═════ Source records

(** * AquaForecast API: model registry, provenance, training orchestration and
    event bus, embedded from [app/services/model_service.py],
    [app/services/model_training_service.py], [app/api/v1/endpoints/models.py]
    and [app/core/events.py].

    Database rows are records, tables are lists in the order the store returns
    them, UUID primary keys are [nat]s, timestamps are [Z] (the caller passes
    [datetime.utcnow()] as [now]), Python exceptions are the [Exn] type below
    and a function that may raise returns [Exn + A]. *)

From Stdlib Require Import List String Ascii ZArith NArith QArith Bool Lia.
From Stdlib Require Import Sorting.Permutation Sorting.Sorted Lqa.
From Stdlib Require Import DecimalString.
Import ListNotations.

Local Open Scope nat_scope.
Local Open Scope list_scope.

(* ------------------------------------------------------------------ *)
(** ** Shared data model *)

(** [ModelStatus] of [app/models/model_version.py]. *)
Inductive ModelStatus := TRAINING | COMPLETED | FAILED | DEPLOYED | ARCHIVED.

(** [f"{status}"]: [ModelStatus] mixes [str] into [enum.Enum] (not
    [StrEnum]), so on Python 3.11+ [format] is [Enum.__str__], the class and
    member name. *)
Definition status_str (st : ModelStatus) : string :=
  match st with
  | TRAINING => "ModelStatus.TRAINING"
  | COMPLETED => "ModelStatus.COMPLETED"
  | FAILED => "ModelStatus.FAILED"
  | DEPLOYED => "ModelStatus.DEPLOYED"
  | ARCHIVED => "ModelStatus.ARCHIVED"
  end%string.

Definition ModelStatus_eqb (a b : ModelStatus) : bool :=
  match a, b with
  | TRAINING, TRAINING | COMPLETED, COMPLETED | FAILED, FAILED
  | DEPLOYED, DEPLOYED | ARCHIVED, ARCHIVED => true
  | _, _ => false
  end.

(** The raised exceptions: [ValueError] for the service's own checks, and
    [RuntimeError] for any other exception (numerical runtime, storage). *)
Inductive Exn :=
  | ValueError (msg : string)
  | RuntimeError (msg : string)
  | HTTPException (status_code : nat) (detail : string)
  | RequestValidationError (loc : list string) (msg : string)
  | DataError (msg : string).
(** C10.  The switch of [Run] has no default branch.  On any byte without
    a [case] (a byte that is no opcode at all included), whatever follows
    it, one iteration of the loop moves the instruction pointer of the
    current frame by one byte and changes nothing else, returns no error,
    and the loop goes on with the byte behind it.  So from any state in
    which every byte after the instruction pointer is without a [case], the
    loop goes over these bytes one at a time, changes nothing but the
    instruction pointer, and [Run] returns [nil]. *)
Theorem Run_undispatched_returns_nil (m : vm.VM) (f : vm.Frame.t)
    (rest : list vm.Frame.t) :
  vm.frameItems (vm.frames m) = f :: rest ->
  (forall op,
     index (data.Instructions (vm.Frame.fn f)) (vm.Frame.pointer f + 1) = Some op ->
     op ∉ vm.dispatched ->
     vm.step m =
       Ok (tt, vm.setFrameItems (vm.withPointer (vm.Frame.pointer f + 1) f :: rest) m) /\
     forall fuel,
       vm.Run (S fuel) m =
       vm.Run fuel (vm.setFrameItems (vm.withPointer (vm.Frame.pointer f + 1) f :: rest) m)) /\
  (-1 <= vm.Frame.pointer f ->
   (forall i b, vm.Frame.pointer f < i ->
      index (data.Instructions (vm.Frame.fn f)) i = Some b -> b ∉ vm.dispatched) ->
   exists fuel m',
     vm.Run fuel m = Some (Ok m') /\
     vm.stack m' = vm.stack m /\
     vm.globals m' = vm.globals m /\
     vm.constants m' = vm.constants m /\
     vm.frameItems (vm.frames m') =
       vm.withPointer
         (Z.max (vm.Frame.pointer f) (len (data.Instructions (vm.Frame.fn f)) - 1)) f
       :: rest).
Proof.
  intros Hf0. split.
  - intros op Hop Hno.
    pose proof (step_undispatched m f rest op Hf0 Hop Hno) as Hstep.
    split; [exact Hstep |]. intros fuel.
    pose proof (index_lt _ _ _ Hop) as Hlt.
    cbn [vm.Run]. rewrite (running_eq m f rest Hf0).
    destruct (Z.ltb_spec (vm.Frame.pointer f)
                (len (data.Instructions (vm.Frame.fn f)) - 1)) as [_|Hge];
      [| clear - Hlt Hge; lia].
    rewrite Hstep. reflexivity.
  - revert Hf0.
    remember (Z.to_nat (len (data.Instructions (vm.Frame.fn f)) - 1 - vm.Frame.pointer f))
      as k eqn:Hk.
    revert m f Hk. induction k as [|k IH]; intros m f Hk Hf Hp Hun.
    + exists 0%nat, m. cbn. rewrite (running_eq m f rest Hf).
      destruct (Z.ltb_spec (vm.Frame.pointer f)
                  (len (data.Instructions (vm.Frame.fn f)) - 1)) as [Hlt|Hge];
        [clear - Hk Hlt; lia |].
      repeat split; try reflexivity.
      rewrite Z.max_l by (clear - Hge; lia). rewrite withPointer_same. exact Hf.
    + destruct (index_is_Some (data.Instructions (vm.Frame.fn f)) (vm.Frame.pointer f + 1))
        as [op Hop]; [clear - Hk Hp; lia |].
      assert (Hno : op ∉ vm.dispatched)
        by (apply (Hun _ _ (Z.lt_succ_diag_r (vm.Frame.pointer f)) Hop)).
      pose proof (step_undispatched m f rest op Hf Hop Hno) as Hstep.
      destruct (IH (vm.setFrameItems (vm.withPointer (vm.Frame.pointer f + 1) f :: rest) m)
                   (vm.withPointer (vm.Frame.pointer f + 1) f))
        as (fuel & m' & Hrun & Hs & Hg & Hc & Hfr).
      * cbn. clear - Hk. lia.
      * reflexivity.
      * cbn. clear - Hp. lia.
      * cbn. intros i b Hi Hb. apply (Hun i b); [clear - Hi; lia | exact Hb].
      * exists (S fuel), m'. cbn. rewrite (running_eq m f rest Hf).
        destruct (Z.ltb_spec (vm.Frame.pointer f)
                    (len (data.Instructions (vm.Frame.fn f)) - 1)) as [Hlt|Hge];
          [| clear - Hk Hge; lia].
        rewrite Hstep. repeat split; try assumption.
        rewrite Hfr. cbn. f_equal. unfold vm.withPointer. cbn. f_equal.
        clear - Hlt. lia.
Qed.

Lemma Run_undispatched_returns_nil_witness :
  (vm.step (vm.New [xff; operation.True_; operation.False_] []) =
     Ok (tt, vm.setFrameItems
               [vm.withPointer 0 (examples.mainFrame [xff; operation.True_; operation.False_])]
               (vm.New [xff; operation.True_; operation.False_] [])) /\
   forall fuel,
     vm.Run (S fuel) (vm.New [xff; operation.True_; operation.False_] []) =
     vm.Run fuel
       (vm.setFrameItems
          [vm.withPointer 0 (examples.mainFrame [xff; operation.True_; operation.False_])]
          (vm.New [xff; operation.True_; operation.False_] []))) /\
  exists fuel m',
    vm.Run fuel (vm.New [xff; x14; x1c] []) = Some (Ok m') /\
    vm.stack m' = vm.stack (vm.New [xff; x14; x1c] []) /\
    vm.globals m' = vm.globals (vm.New [xff; x14; x1c] []) /\
    vm.constants m' = vm.constants (vm.New [xff; x14; x1c] []) /\
    vm.frameItems (vm.frames m') =
      [vm.withPointer 2
         (vm.NewFrame {| data.Instructions := [xff; x14; x1c]; data.LocalCount := 0;
                         data.ParamCount := 0 |} 0)].
Proof.
  split.
  - apply (proj1 (Run_undispatched_returns_nil
                    (vm.New [xff; operation.True_; operation.False_] [])
                    (examples.mainFrame [xff; operation.True_; operation.False_]) []
                    eq_refl) xff eq_refl).
    unfold vm.dispatched. vm_compute.
    intros H; repeat (inversion H as [|? ? ? H']; clear H; subst; rename H' into H);
      inversion H.
  - apply (proj2 (Run_undispatched_returns_nil (vm.New [xff; x14; x1c] [])
             (vm.NewFrame {| data.Instructions := [xff; x14; x1c]; data.LocalCount := 0;
                             data.ParamCount := 0 |} 0) [] eq_refl)).
    + cbn. lia.
    + cbn. intros i b Hi Hb. apply index_Some in Hb as [H0 Hb].
      destruct (Z.to_nat i) as [|[|[|n]]] eqn:E; cbn in Hb; try discriminate;
        injection Hb as <-; unfold vm.dispatched; vm_compute;
        intros H; repeat (inversion H as [|? ? ? H']; clear H; subst; rename H' into H);
        inversion H.
Defined.

(* ================================================================= *)
(** ** The stack and the operands *)

Lemma onStack_pop (m : vm.VM) (v : value) :
  index (vm.Stack.items (vm.stack m)) (vm.Stack.pointer (vm.stack m) - 1) = Some v ->
  vm.onStack vm.pop m =
    Ok (v, vm.setStack {| vm.Stack.items := vm.Stack.items (vm.stack m);
                          vm.Stack.pointer := vm.Stack.pointer (vm.stack m) - 1 |} m).
Proof. intros H. unfold vm.onStack, vm.pop. rewrite H. reflexivity. Qed.

Lemma onStack_top (m : vm.VM) (v : value) :
  index (vm.Stack.items (vm.stack m)) (vm.Stack.pointer (vm.stack m) - 1) = Some v ->
  vm.onStack vm.top m = Ok (v, vm.setStack (vm.stack m) m).
Proof. intros H. unfold vm.onStack, vm.top. rewrite H. reflexivity. Qed.

Lemma onStack_push (m : vm.VM) (v : value) :
  0 <= vm.Stack.pointer (vm.stack m) < len (vm.Stack.items (vm.stack m)) ->
  vm.onStack (vm.push v) m =
    Ok (tt, vm.setStack
              {| vm.Stack.items :=
                   setIndex (vm.Stack.items (vm.stack m)) (vm.Stack.pointer (vm.stack m)) v;
                 vm.Stack.pointer := vm.Stack.pointer (vm.stack m) + 1 |} m).
Proof.
  intros H. unfold vm.onStack, vm.push.
  destruct (decide _) as [E|_]; [lia |].
  destruct (decide _) as [E|_]; [lia |]. reflexivity.
Qed.

Lemma setStack_same (m : vm.VM) : vm.setStack (vm.stack m) m = m.
Proof. destruct m. reflexivity. Qed.

(** The 16-bit operand of the instruction at [p] is read from the two
    bytes that follow the opcode, the high byte first. *)
Lemma operand16_eq (ins : list byte) (p : Z) (hi lo : byte) (m : vm.VM) :
  index ins (p + 1) = Some hi ->
  index ins (p + 2) = Some lo ->
  vm.operand16 ins p m = Ok (256 * byteZ hi + byteZ lo, m).
Proof.
  intros Hhi Hlo.
  pose proof (index_lt _ _ _ Hhi) as Hr.
  apply index_Some in Hhi as [H1 Hhi]. apply index_Some in Hlo as [H2 Hlo].
  unfold vm.operand16, sliceFrom, bind.
  destruct (decide _) as [_|E]; [| lia]. cbn.
  rewrite (drop_S _ _ _ Hhi).
  replace (S (Z.to_nat (p + 1))) with (Z.to_nat (p + 2)) by lia.
  rewrite (drop_S _ _ _ Hlo). reflexivity.
Qed.

(* ================================================================= *)
(** ** Jumps *)

(** What is not truthy: the Boolean false and Null, nothing else. *)
Lemma isTruthy_false (d : value) :
  vm.isTruthy d = false <-> d = Some (data.Boolean false) \/ d = Some data.Null.
Proof.
  split.
  - destruct d as [[]|]; cbn; try discriminate.
    + intros ->. left. reflexivity.
    + intros _. right. reflexivity.
  - intros [-> | ->]; reflexivity.
Qed.
(** ** Trying the program on the simulated board *)

(** Two iterations on a fresh board with levels 1 then 0 at the input. *)
Example run_on_fresh_board :
  log_of (after_iterations Sim.gpio 2 (Sim.fresh [1; 0])) =
  [ Call (gpiod_chip_open "/dev/gpiochip0") 4096;
    Call (gpiod_chip_get_line 4096 10) 8202;
    Call (gpiod_chip_get_line 4096 24) 8216;
    Call (gpiod_line_request_input 8202 "gpio_in") 0;
    Call (gpiod_line_request_output 8216 "gpio_out" 0) 0;
    Call (gpiod_line_get_value 8202) 1;
    Call (gpiod_line_set_value 8216 1) 0;
    Call (usleep 10000) 0;
    Call (gpiod_line_get_value 8202) 0;
    Call (gpiod_line_set_value 8216 0) 0;
    Call (usleep 10000) 0 ].
Proof. reflexivity. Qed.

(** The level the board drives on line 24: 0 at loop entry, then the level
    read by each iteration. *)
Example levels_on_fresh_board :
  map (fun n => Sim.level (world_of (after_iterations Sim.gpio n (Sim.fresh [1; 0; 1]))) 24)
      [0; 1; 2; 3]%nat =
  [Some 0; Some 1; Some 0; Some 1].
Proof. reflexivity. Qed.

(** Without the chip device: the failed open, the report, exit status 1. *)
Example run_without_chip :
  run Sim.gpio 10 main Sim.absent =
  ([ Call (gpiod_chip_open "/dev/gpiochip0") 0;
     Call (perror "Open chip failed") tt ],
   Exited 1,
   Sim.Board false 32 [] [] [] [] [] ["Open chip failed"]).
Proof. reflexivity. Qed.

══════════

■ Work request
Return every line of the preceding records in which the word "Require" appears.

■ Exercise response
From Stdlib Require Import List String Ascii ZArith NArith QArith Bool Lia.
From Stdlib Require Import Sorting.Permutation Sorting.Sorted Lqa.
From Stdlib Require Import DecimalString.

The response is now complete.